## WORKING DATA
(** The scan of [iget]: the entry for the inode, or the first free entry. *)
Fixpoint iget_scan (l : list inode) (i dev inum empty : Z) : Z + Z :=
  match l with
  | [] => inr empty
  | ip :: l' =>
      if (0 <? i_ref ip) && (i_dev ip =? dev) && (i_inum ip =? inum) then inl i
      else
        iget_scan l' (i + 1) dev inum
          (if (empty =? NULL) && (i_ref ip =? 0) then i else empty)
  end.

Definition iget (dev inum : Z) : M (fs L U) Z :=
  acquire LK_itable ;;
  r <- gets (fun s => iget_scan (fs_inode s) 0 dev inum NULL) ;;
  match r with
  | inl ip =>
      iset ip (fun i => set_ref (i_ref i + 1) i) ;;
      release LK_itable ;;
      ret ip
  | inr empty =>
      if empty =? NULL then panic "iget: no inodes"
      else
        iset empty (set_key dev inum 1) ;;
        release LK_itable ;;
        ret empty
  end.

(** [for(inum = 1; inum < sb.ninodes; inum++)] *)
Fixpoint ialloc_loop (dev type : Z) (inums : list Z) : M (fs L U) Z :=
  match inums with
  | [] => ret NULL (* printf("ialloc: no inodes\n") *)
  | inum :: l =>
      sb <- getsb ;;
      bp <- blkop (bl_bread dev (IBLOCK inum sb)) ;;
      d <- blkop (bl_get bp) ;;
      let o := dip_off inum in
      if s16 (get16 d o) =? 0 then
        (* a free inode *)
        blkop (bl_put bp (put16 (splice d o (zeros sizeof_dinode)) o type)) ;;
        blkop (bl_log_write bp) ;; (* mark it allocated on the disk *)
        blkop (bl_brelse bp) ;;
        iget dev inum
      else
        blkop (bl_brelse bp) ;;
        ialloc_loop dev type l
  end.

Definition ialloc (dev type : Z) : M (fs L U) Z :=
  sb <- getsb ;;
  ialloc_loop dev type ((fun i => i + 1) <$> upto (sb_ninodes sb - 1)).

Definition iupdate (ip : Z) : M (fs L U) unit :=
  sb <- getsb ;;
  i <- iget_f ip id ;;
  bp <- blkop (bl_bread (i_dev i) (IBLOCK (i_inum i) sb)) ;;
  d <- blkop (bl_get bp) ;;
  blkop (bl_put bp (store_dinode i d (dip_off (i_inum i)))) ;;
  blkop (bl_log_write bp) ;;
  blkop (bl_brelse bp).

Definition idup (ip : Z) : M (fs L U) Z :=
  acquire LK_itable ;;
  iset ip (fun i => set_ref (i_ref i + 1) i) ;;
  release LK_itable ;;
  ret ip.

Definition acquiresleep_inode (ip : Z) : M (fs L U) unit :=
  acquiresleep (fun s => i_lock (inodeat s ip)) (fun l => upd_inode ip (set_ilock l))
    (LK_sleep_inode ip) (CH_sleep_inode ip).
Definition releasesleep_inode (ip : Z) : M (fs L U) unit :=
  releasesleep (fun l => upd_inode ip (set_ilock l)) (LK_sleep_inode ip) (CH_sleep_inode ip).
Definition holdingsleep_inode (ip : Z) : M (fs L U) bool :=
  holdingsleep (fun s => i_lock (inodeat s ip)) (LK_sleep_inode ip).

Definition ilock (ip : Z) : M (fs L U) unit :=
  ref <- iget_f ip i_ref ;;
  if (ip =? NULL) || (ref <? 1) then panic "ilock"
  else
    acquiresleep_inode ip ;;
    valid <- iget_f ip i_valid ;;
    when negb valid do
      i <- iget_f ip id ;;
      sb <- getsb ;;
      bp <- blkop (bl_bread (i_dev i) (IBLOCK (i_inum i) sb)) ;;
      d <- blkop (bl_get bp) ;;
      iset ip (load_dinode d (dip_off (i_inum i))) ;;
      blkop (bl_brelse bp) ;;
      t <- iget_f ip i_type ;;
      when t =? 0 do panic "ilock: no type".

Definition iunlock (ip : Z) : M (fs L U) unit :=
  if ip =? NULL then panic "iunlock"
  else
    h <- holdingsleep_inode ip ;;
    ref <- iget_f ip i_ref ;;
    if negb h || (ref <? 1) then panic "iunlock" else releasesleep_inode ip.

(** ** Inode content *)

(** [(uint* )bp->data[bn]] *)
Definition get_slot (d : block) (bn : Z) : Z := get32 d (4 * bn).

Definition bmap (ip bn : Z) : M (fs L U) Z :=
  if bn <? NDIRECT then
    addr <- iget_f ip (fun i => nthZ 0 (i_addrs i) bn) ;;
    if addr =? 0 then
      dev <- iget_f ip i_dev ;;
      addr <- balloc dev ;;
      if addr =? 0 then ret 0
      else
        iset ip (set_addr bn addr) ;;
        ret addr
    else ret addr
  else
    let bn := bn - NDIRECT in
    if bn <? NINDIRECT then
      (* Load indirect block, allocating if necessary. *)
      dev <- iget_f ip i_dev ;;
      addr <- iget_f ip (fun i => nthZ 0 (i_addrs i) NDIRECT) ;;
      addr <-
        (if addr =? 0 then
           addr <- balloc dev ;;
           (when negb (addr =? 0) do iset ip (set_addr NDIRECT addr)) ;;
           ret addr
         else ret addr) ;;
      if addr =? 0 then ret 0
      else
        bp <- blkop (bl_bread dev addr) ;;
        d <- blkop (bl_get bp) ;;
        addr <-
          (if get_slot d bn =? 0 then
             addr <- balloc dev ;;
             (when negb (addr =? 0) do
                blkop (bl_put bp (put32 d (4 * bn) addr)) ;;
                blkop (bl_log_write bp)) ;;
             ret addr
           else ret (get_slot d bn)) ;;
        blkop (bl_brelse bp) ;;
        ret addr
    else panic "bmap: out of range".

(** Discard contents. *)
Definition itrunc (ip : Z) : M (fs L U) unit :=
  dev <- iget_f ip i_dev ;;
  mfor (upto NDIRECT) (fun k =>
    a <- iget_f ip (fun i => nthZ 0 (i_addrs i) k) ;;
    when negb (a =? 0) do
      bfree dev a ;;
      iset ip (set_addr k 0)) ;;
  ind <- iget_f ip (fun i => nthZ 0 (i_addrs i) NDIRECT) ;;
  (when negb (ind =? 0) do
     bp <- blkop (bl_bread dev ind) ;;
     mfor (upto NINDIRECT) (fun j =>
       d <- blkop (bl_get bp) ;;
       when negb (get_slot d j =? 0) do bfree dev (get_slot d j)) ;;
     blkop (bl_brelse bp) ;;
     bfree dev ind ;;
     iset ip (set_addr NDIRECT 0)) ;;
  iset ip (set_size 0) ;;
  iupdate ip.

Definition iput (ip : Z) : M (fs L U) unit :=
  acquire LK_itable ;;
  i <- iget_f ip id ;;
  (when (i_ref i =? 1) && i_valid i && (i_nlink i =? 0) do
     (* inode has no links and no other references: truncate and free. *)
     acquiresleep_inode ip ;;
     release LK_itable ;;
     itrunc ip ;;
     iset ip (set_type 0) ;;
     iupdate ip ;;
     iset ip (set_ivalid false) ;;
     releasesleep_inode ip ;;
     acquire LK_itable) ;;
  iset ip (fun i => set_ref (i_ref i - 1) i) ;;
  release LK_itable.
(* ===== verification/FsDir.v ===== *)
(** * Directories and paths (kernel/fs.c, from "Directories" on)

    A directory is a file of 16-byte entries; a path is a NUL-terminated string,
    here the list of its bytes before the NUL.  [char name[DIRSIZ]] is a buffer of
    which [skipelem] overwrites a prefix, so the model keeps what was there. *)

From S2P Require Import Prelude KMonad Riscv Mem Bytes Sleeplock Bio BlockLayer UserMem Fs.

(** [s[i]] of a string or of a character array. *)
Definition chr (s : list Z) (i : Z) : Z := nthZ 0 s i.

Definition namecmp (s t : list Z) : Z := strncmp (chr s) (chr t) DIRSIZ.

Definition SLASH := 47.

(** [while( *path == '/') path++;] *)
Fixpoint skip_slashes (path : list Z) : list Z :=
  match path with
  | c :: p => if c =? SLASH then skip_slashes p else path
  | [] => []
  end.

(** [while( *path != '/' && *path != 0) path++;]: the element and the rest. *)
Fixpoint take_elem (path : list Z) : list Z * list Z :=
  match path with
  | c :: p => if c =? SLASH then ([], path) else let '(e, r) := take_elem p in (c :: e, r)
  | [] => ([], [])
  end.

(** The remaining path and the name buffer; [None] when there is no element. *)
Definition skipelem (path name : list Z) : option (list Z * list Z) :=
  match skip_slashes path with
  | [] => None
  | p =>
      let '(s, rest) := take_elem p in
      let len := Z.of_nat (length s) in
      let name :=
        if DIRSIZ <=? len then splice name 0 (take (Z.to_nat DIRSIZ) s)
        else setZ (splice name 0 s) len 0 in
      Some (skip_slashes rest, name)
  end.

Section dirs.
Context {L U : Type} `{BlockLayer L} `{UserMem U}.

(** [for(off = 0; off < dp->size; off += sizeof(de))]; the result is the inode and
    the offset of the entry. *)
Fixpoint dirlookup_loop (fuel : nat) (dp : Z) (name : list Z) (off : Z) : M (fs L U) (Z * Z) :=
  size <- iget_f dp i_size ;;
  if size <=? off then ret (NULL, 0)
  else
    match fuel with
    | O => panic "dirlookup: out of fuel"
    | S f =>
        r <- readi dp KDst off sizeof_dirent ;;
        if negb (fst r =? sizeof_dirent) then panic "dirlookup read"
        else
          let de := snd r in
          if de_inum de =? 0 then dirlookup_loop f dp name (off + sizeof_dirent)
          else if namecmp name (de_name de) =? 0 then
            (* entry matches path element *)
            dev <- iget_f dp i_dev ;;
            ip <- iget dev (de_inum de) ;;
            ret (ip, off)
          else dirlookup_loop f dp name (off + sizeof_dirent)
    end.

Definition dir_fuel (size : Z) : nat := Z.to_nat ((size + sizeof_dirent - 1) / sizeof_dirent).

Definition dirlookup (dp : Z) (name : list Z) : M (fs L U) (Z * Z) :=
  type <- iget_f dp i_type ;;
  if negb (type =? T_DIR) then panic "dirlookup not DIR"
  else
    size <- iget_f dp i_size ;;
    dirlookup_loop (dir_fuel size) dp name 0.

(** The scan of [dirlink] for an empty entry: the offset it stops at and the
    contents of [de] then. *)
Fixpoint dirlink_scan (fuel : nat) (dp off : Z) (de : list Z) : M (fs L U) (Z * list Z) :=
  size <- iget_f dp i_size ;;
  if size <=? off then ret (off, de)
  else
    match fuel with
    | O => panic "dirlink: out of fuel"
    | S f =>
        r <- readi dp KDst off sizeof_dirent ;;
        if negb (fst r =? sizeof_dirent) then panic "dirlink read"
        else if de_inum (snd r) =? 0 then ret (off, snd r)
        else dirlink_scan f dp (off + sizeof_dirent) (snd r)
    end.

(** [strncpy(de.name, name, DIRSIZ); de.inum = inum;] on the bytes of [de]. *)
Definition make_dirent (de name : list Z) (inum : Z) : list Z :=
  put16 (splice de 2 (strncpy (de_name de) (chr name) DIRSIZ)) 0 inum.

Definition dirlink (dp : Z) (name : list Z) (inum : Z) : M (fs L U) Z :=
  (* Check that name is not present. *)
  r <- dirlookup dp name ;;
  if negb (fst r =? NULL) then
    iput (fst r) ;;
    ret (-1)
  else
    (* Look for an empty dirent. *)
    size <- iget_f dp i_size ;;
    r <- dirlink_scan (dir_fuel size) dp 0 (zeros sizeof_dirent) ;;
    let '(off, de) := r in
    n <- writei dp (KSrc (make_dirent de name inum)) off sizeof_dirent ;;
    if negb (n =? sizeof_dirent) then ret (-1) else ret 0.

(** The loop of [namex]: the inode (or [NULL]) and the name buffer. *)
Fixpoint namex_loop (fuel : nat) (ip : Z) (path : list Z) (nameiparent : bool) (name : list Z)
    : M (fs L U) (Z * list Z) :=
  match skipelem path name with
  | None =>
      if nameiparent then
        iput ip ;;
        ret (NULL, name)
      else ret (ip, name)
  | Some (path, name) =>
      match fuel with
      | O => panic "namex: out of fuel"
      | S f =>
          ilock ip ;;
          type <- iget_f ip i_type ;;
          if negb (type =? T_DIR) then
            iunlockput ip ;;
            ret (NULL, name)
          else if nameiparent && bool_decide (path = []) then
            (* Stop one level early. *)
            iunlock ip ;;
            ret (ip, name)
          else
            r <- dirlookup ip name ;;
            if fst r =? NULL then
              iunlockput ip ;;
              ret (NULL, name)
            else
              iunlockput ip ;;
              namex_loop f (fst r) path nameiparent name
      end
  end.

(** [cwd] is [myproc()->cwd]. *)
Definition namex (cwd : Z) (path : list Z) (nameiparent : bool) (name : list Z)
    : M (fs L U) (Z * list Z) :=
  ip <- (if chr path 0 =? SLASH then iget ROOTDEV ROOTINO else idup cwd) ;;
  namex_loop (length path) ip path nameiparent name.

Definition namei (cwd : Z) (path : list Z) : M (fs L U) Z :=
  r <- namex cwd path false (zeros DIRSIZ) ;;
  ret (fst r).

Definition nameiparent (cwd : Z) (path name : list Z) : M (fs L U) (Z * list Z) :=
  namex cwd path true name.
End dirs.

## THE TASK
Copy out each line in the listing that has the word "zeros".

## ANSWER TO THIS TASK
        blkop (bl_put bp (put16 (splice d o (zeros sizeof_dinode)) o type)) ;;
    r <- dirlink_scan (dir_fuel size) dp 0 (zeros sizeof_dirent) ;;
  r <- namex cwd path false (zeros DIRSIZ) ;;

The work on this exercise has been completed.